Causes and consequences

Ochre deposits are the result of a chemical reaction or a biological process, which can occur individually or simultaneously.

The chemical reaction occurs when the iron in the soil migrates toward the drain with the water and forms an iron hydroxide slurry on contact with the air.

The biological process occurs when ferrobacteria, a type of bacterium that contains iron, is present in the groundwater; it produces a gelatinous mass as a result of the oxidation of iron in contact with the air.

When the biological process is combined with the chemical reaction, the oxidation effect is considerably increased.

In both cases, the result is the formation of a viscous deposit on the walls of grooved drains. It is this deposit that is commonly referred to as iron ochre

Although an ochre deposit issue is not harmful to human heath, it must be managed by the owner of the immovable affected by the problem.

Regular and proper maintenance of the drains will prevent costly work down the road.

With the proper information, the buyer can take the necessary steps to enjoy his property.

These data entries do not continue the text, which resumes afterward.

(** * pdf-data-extraction-cli: a shallow embedding of [main.py]

    The development follows the layout of the program: Python strings and
    the few [str] methods the program calls, JSON values and insertion
    ordered dictionaries, the [json.loads] decoder, the response clean-up of
    [process_file], the per-document state machine with its calls to the
    outside world, the CSV flattening and the driver [main].

    Strings are Python [str] values held as their UTF-8 encoding: every
    [ascii] is one byte.  All the markers the program looks for (the fence
    back-quotes, braces, the path separator, the [.pdf] suffix) are ASCII,
    and an ASCII byte never occurs inside a multi-byte UTF-8 sequence, so
    searching and replacing bytes is searching and replacing characters;
    lexicographic order on UTF-8 bytes is code-point order.

    Paths follow [posixpath].  Interpreter resource limits (recursion depth,
    the digit limit of [int]) are outside the model. *)

From Stdlib Require Import List String Ascii ZArith NArith Bool Lia DecimalString.
From Stdlib Require Import Sorting.Sorted Sorting.Permutation Structures.OrderedTypeEx.
Import ListNotations.

Local Open Scope string_scope.
Local Open Scope list_scope.

(** ** Python strings *)

Module PyStr.

Definition byte (n : N) : ascii := ascii_of_N n.

Definition code (c : ascii) : N := N_of_ascii c.

(** [s == ''] is false, the truth value of a string. *)
Definition nonempty (s : string) : bool :=
  match s with EmptyString => false | String _ _ => true end.

Fixpoint rev_onto (s acc : string) : string :=
  match s with
  | EmptyString => acc
  | String c s' => rev_onto s' (String c acc)
  end.

Definition rev (s : string) : string := rev_onto s EmptyString.

(** The one-byte characters for which [str.isspace] holds:
    U+0009..U+000D, U+001C..U+001F and the space. *)
Definition is_space1 (c : ascii) : bool :=
  let n := code c in
  ((9 <=? n) && (n <=? 13) || (28 <=? n) && (n <=? 32))%N.

(** Second byte after 0xC2: U+0085 and U+00A0. *)
Definition is_space2 (c : ascii) : bool :=
  let n := code c in ((n =? 133) || (n =? 160))%N.

(** The two bytes after a first byte [c1] of a three-byte whitespace
    character: U+1680, U+2000..U+200A, U+2028, U+2029, U+202F, U+205F and
    U+3000. *)
Definition is_space3 (c1 c2 c3 : ascii) : bool :=
  let a := code c1 in
  let b := code c2 in
  let c := code c3 in
  ((a =? 225) && (b =? 154) && (c =? 128)
   || (a =? 226) && (b =? 128)
      && ((128 <=? c) && (c <=? 138) || (c =? 168) || (c =? 169) || (c =? 175))
   || (a =? 226) && (b =? 129) && (c =? 159)
   || (a =? 227) && (b =? 128) && (c =? 128))%N.

(** [str.lstrip()]. *)
Fixpoint lstrip (s : string) : string :=
  match s with
  | EmptyString => EmptyString
  | String c1 s1 =>
      if is_space1 c1 then lstrip s1
      else
        match s1 with
        | String c2 s2 =>
            if ((code c1 =? 194)%N && is_space2 c2)%bool then lstrip s2
            else
              match s2 with
              | String c3 s3 => if is_space3 c1 c2 c3 then lstrip s3 else s
              | EmptyString => s
              end
        | EmptyString => s
        end
  end.

(** [lstrip] on the reversed string: the multi-byte characters are met
    last byte first. *)
Fixpoint lstrip_rev (s : string) : string :=
  match s with
  | EmptyString => EmptyString
  | String c1 s1 =>
      if is_space1 c1 then lstrip_rev s1
      else
        match s1 with
        | String c2 s2 =>
            if ((code c2 =? 194)%N && is_space2 c1)%bool then lstrip_rev s2
            else
              match s2 with
              | String c3 s3 => if is_space3 c3 c2 c1 then lstrip_rev s3 else s
              | EmptyString => s
              end
        | EmptyString => s
        end
  end.

(** [str.rstrip()]. *)
Definition rstrip (s : string) : string := rev (lstrip_rev (rev s)).

(** [str.strip()]. *)
Definition strip (s : string) : string := rstrip (lstrip s).

(** [s.startswith(pat)]. *)
Fixpoint startswith (s pat : string) {struct pat} : bool :=
  match pat with
  | EmptyString => true
  | String a pat' =>
      match s with
      | EmptyString => false
      | String b s' => (a =? b)%char && startswith s' pat'
      end
  end.

(** [t] starts with no non-empty suffix of [pat]: an occurrence of [pat]
    cannot begin before [t] and end inside it. *)
Fixpoint no_suffix_starts (pat t : string) : bool :=
  match pat with
  | EmptyString => true
  | String _ pat' => negb (startswith t pat) && no_suffix_starts pat' t
  end.

(** [s.replace(pat, '')] for a non-empty [pat]: the occurrences of [pat]
    are found from the left and do not overlap.  [skip] counts the bytes
    of the occurrence under deletion that are still to be dropped. *)
Fixpoint remove_from (pat s : string) (skip : nat) : string :=
  match s with
  | EmptyString => EmptyString
  | String c s' =>
      match skip with
      | S k => remove_from pat s' k
      | O =>
          if startswith s pat then remove_from pat s' (String.length pat - 1)
          else String c (remove_from pat s' 0)
      end
  end.

Definition remove_all (pat s : string) : string :=
  match pat with
  | EmptyString => s
  | String _ _ => remove_from pat s 0
  end.

(** [s.endswith(pat)]. *)
Definition endswith (s pat : string) : bool := startswith (rev s) (rev pat).

(** [str.lower()] on the ASCII letters.  No other character lowers to a
    string that ends in an ASCII letter or a dot, so for the suffix test
    of [main] this is [str.lower()]. *)
Definition lower_ascii (c : ascii) : ascii :=
  let n := code c in
  if ((65 <=? n) && (n <=? 90))%N then byte (n + 32) else c.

Impact of the presence of ochre deposits

Ochre deposits engender several problems affecting buildings. In particular, they cause the formation of ochre-coloured sludge in the rainwater catchment basins and in ditches.

They also create reddish deposits on the concrete slab of basements, which emit sulfur-like odours.

They clog agricultural drains. As runoff water is no longer channelled away from the foundation, it infiltrates the basements at the junction of the foundation walls and the slab.

Ochre deposits also clog backflow valves.